Susanna Wheat Ming headstone Carson Cemetery, Hughes County, OK |
As I began
to research the Mings and the Wheats, I found out that Cynthia’s parents,
William Frederick Ming and Susanna Wheat, were first cousins. Their mothers were sisters. Then, as if that wasn’t bad enough, W.F. and Susanna’s
daughter Cynthia turned around and married J. Wheat. (Who his parents and grandparents were has
been a mystery only recently solved--I think--and a post for another day.) Susanna Wheat Ming’s parents were Samuel
Wheat and Cynthia Stephenson. W.F.
Ming’s parents were Thomas N. Ming and Susannah Stephenson.
Thomas N. Ming headstone Marble Falls, Burnet County, TX www.findagrave.com |
Cynthia and
Susannah Stephenson were daughters of Robert Stephenson (sometimes spelled
Stinson) and his wife Elizabeth Whitley.
Elizabeth was the daughter of William and Esther Whitley. I remember how excited I was when I googled
“William Whitley” for the first time and found out that he was a famous
Kentucky pioneer and that his home still stood as a state
park site in Kentucky. (More about that later, too.)
Susannah Stephenson Ming's portrait at William Whitley House in Kentucky |
Samuel Wheat was born in Virginia in 1787; married Cynthia Stephenson in Madison County, Mississippi Territory in 1814; was enumerated on the 1830 and 1840 censuses in Arkansas; and then helped organize the Pilot Grove Church in Grayson County, Texas, in 1847. His now-broken tombstone in the Hall Cemetery near Howe, Grayson County, Texas, once read: “In memory of Elder Samuel Wheat, who departed this life 23 Nov 1866, aged 79 years and 1 day. Elder Wheat had been an old-school Baptist from his youth and a Minister of the Cross for 50 years. Standing firm amidst the siftings and schisms among the Churches, the fearless advocate of Virginia immigrated to Alabama, then to Tennessee, then to Arkansas, then to Texas in 1847, making his first discourse to Pilot Grove Church in Grayson County to which he made his last a few days before his death.”

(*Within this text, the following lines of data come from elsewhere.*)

(** * Video-annotation UI: upload polling, function-call router,
      request orchestration and caption synchronisation.

    Shallow embedding of [src/api.ts] (uploadFile), the application
    component of [src/unnamed/part_000] (setTimecodes, onModeSelect,
    uploadVideo and the handlers wired in its markup) and
    [src/VideoPlayer.tsx] (formatTime, timecodeListReversed, updateTime).

    Conventions of the embedding.
    - A React state cell is a field of a record; a setter call is a record
      update.  Every setter in the sources is called with an absolute value,
      so a continuation that runs after an [await] is a function of the
      state current at that moment.
    - An [async] handler is split at its [await]: the part that runs
      synchronously, and the continuation run when the promise settles.
    - Calls to collaborators and to the console are recorded in a list of
      [Effect]s, in program order.
    - JavaScript numbers are exact rationals extended with NaN and the two
      infinities; rounding of doubles is not modelled, and an integral number
      is printed by its decimal digits (the exponent notation that
      Number::toString uses from 1e21 on is outside the model). *)

From Stdlib Require Import ZArith QArith Qround String Ascii List Bool Lia Lqa.
From Stdlib Require Import DecimalString DecimalPos.
From stdpp Require Import gmap strings list.

Local Open Scope Z_scope.

(** ** JavaScript values used by the sources *)

Module Js.

(** A number: NaN, an infinity (with its sign) or a finite value. *)
Inductive num : Type :=
| NaN
| Infinity (negative : bool)
| Fin (q : Q).

(** The result of [Math.floor]: integral when finite. *)
Inductive integral : Type :=
| INaN
| IInfinity (negative : bool)
| IInt (z : Z).

Definition Math_floor (n : num) : integral :=
  match n with
  | NaN => INaN
  | Infinity s => IInfinity s
  | Fin q => IInt (Qfloor q)
  end.

(** Rounding towards zero, as the quotient of [%] does. *)
Definition Qtrunc (q : Q) : Z :=
  if Qle_bool 0 q then Qfloor q else Qceiling q.

Definition Qsign_neg (q : Q) : bool := negb (Qle_bool 0 q).

(** [a / b].  The sign of a zero is not tracked: a zero divisor counts as
    positive zero. *)
Definition div (a b : num) : num :=
  match a, b with
  | NaN, _ | _, NaN => NaN
  | Infinity _, Infinity _ => NaN
  | Infinity s, Fin d => Infinity (xorb s (Qsign_neg d))
  | Fin _, Infinity _ => Fin 0
  | Fin x, Fin d =>
      if Qeq_bool d 0
      then if Qeq_bool x 0 then NaN else Infinity (Qsign_neg x)
      else Fin (x / d)
  end.

(** [a % b]: the remainder has the sign of the dividend. *)
Definition rem (a b : num) : num :=
  match a, b with
  | NaN, _ | _, NaN => NaN
  | Infinity _, _ => NaN
  | Fin x, Infinity _ => Fin x
  | Fin x, Fin d =>
      if Qeq_bool d 0 then NaN
      else Fin (x - d * inject_Z (Qtrunc (x / d)))
  end.

Definition mul (a b : num) : num :=
  match a, b with
  | NaN, _ | _, NaN => NaN
  | Infinity s, Infinity s' => Infinity (xorb s s')
  | Infinity s, Fin q | Fin q, Infinity s =>
      if Qeq_bool q 0 then NaN else Infinity (xorb s (Qsign_neg q))
  | Fin x, Fin y => Fin (x * y)
  end.

(** [a <= b]: false as soon as one side is NaN. *)
Definition le (a b : num) : bool :=
  match a, b with
  | NaN, _ | _, NaN => false
  | Infinity true, _ => true
  | _, Infinity false => true
  | Infinity false, _ => false
  | _, Infinity true => false
  | Fin x, Fin y => Qle_bool x y
  end.

(** Truthiness of a number: NaN and zero are falsy. *)
Definition truthy_num (a : num) : bool :=
  match a with
  | NaN => false
  | Infinity _ => true
  | Fin q => negb (Qeq_bool q 0)
  end.

(** [a || b] on numbers. *)
Definition or_num (a b : num) : num := if truthy_num a then a else b.

(** Truthiness of a string: the empty string is falsy. *)
Definition truthy_str (s : string) : bool :=
  match s with EmptyString => false | String _ _ => true end.

(** Truthiness of an optional string ([undefined] is falsy). *)
Definition truthy_ostr (o : option string) : bool :=
  match o with Some s => truthy_str s | None => false end.

Definition decimal (z : Z) : string := NilZero.string_of_int (Z.to_int z).

(** [Number.prototype.toString] on the result of [Math.floor]. *)
Definition toString (n : integral) : string :=
  match n with
  | INaN => "NaN"
  | IInfinity false => "Infinity"
  | IInfinity true => "-Infinity"
  | IInt z => decimal z
  end.

Fixpoint repeat_char (c : ascii) (n : nat) : string :=
  match n with O => EmptyString | S k => String c (repeat_char c k) end.

(** [s.padStart(n, c)] for a one-character pad string. *)
Definition padStart (n : nat) (c : ascii) (s : string) : string :=
  repeat_char c (n - String.length s) +:+ s.

(** [s.startsWith(p)]. *)
Definition startsWith (s p : string) : bool := String.prefix p s.

End Js.

Import Js.

(** ** VideoPlayer.tsx: formatTime *)

(** [`${Math.floor(t / 60)}:${Math.floor(t % 60).toString().padStart(2, '0')}`] *)
Definition formatTime (t : num) : string :=
  toString (Math_floor (div t (Fin 60)))
  +:+ ":" +:+ padStart 2 "0" (toString (Math_floor (rem t (Fin 60)))).


(** ** Data model *)

(** One entry of the result list: [{time, text?, objects?, value?}]. *)
Record Annotation : Type := mkAnnotation {
  time : string;
  text : option string;
  objects : option (list string);
  value : option num
}.

(** The handle [{uri, mimeType}] returned by [uploadFile]. *)
Record UploadedFileInfo : Type := mkInfo {
  uri : string;
  mimeType : string
}.

(** A browser [File]: only its name and MIME type are read. *)
Record File : Type := mkFile {
  file_name : string;
  file_type : string
}.

(** The processing state the file service reports ([getFile.state]). *)
Inductive FileState : Type :=
| STATE_UNSPECIFIED
| PROCESSING
| ACTIVE
| FAILED.

Definition stateName (s : FileState) : string :=
  match s with
  | STATE_UNSPECIFIED => "STATE_UNSPECIFIED"
  | PROCESSING => "PROCESSING"
  | ACTIVE => "ACTIVE"
  | FAILED => "FAILED"
  end.

Inductive Error : Type :=
| TransportError (msg : string)        (* thrown by a collaborator *)
| TypeError (msg : string)             (* thrown by the language *)
| FileProcessingFailed (status : FileState)   (* api.ts, first throw *)
| FileNotActive (status : FileState).         (* api.ts, second throw *)

(** The message of a thrown [Error], as the template literals build it. *)
Definition message (e : Error) : string :=
  match e with
  | TransportError m | TypeError m => m
  | FileProcessingFailed s =>
      "File processing failed. Status: " +:+ stateName s
  | FileNotActive s =>
      "File processing did not complete successfully. Status: "
      +:+ stateName s
  end.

Samuel Wheat headstone Hall Cemetery, Grayson County, TX www.findagrave.com |
Samuel’s wife Cynthia is presumably buried in Milam County, Texas, where she was last found on a census in 1850. Thomas N. Ming is buried in Fairland Cemetery near Marble Falls, Texas. Susannah Stephenson Ming died in Grayson County, Texas.
Obviously, it was a time of great migration within the young United States. Grayson County, Texas was the final destination for a number of Wheats, although mine traveled on to nearby Collin County, and then eventually to Oklahoma.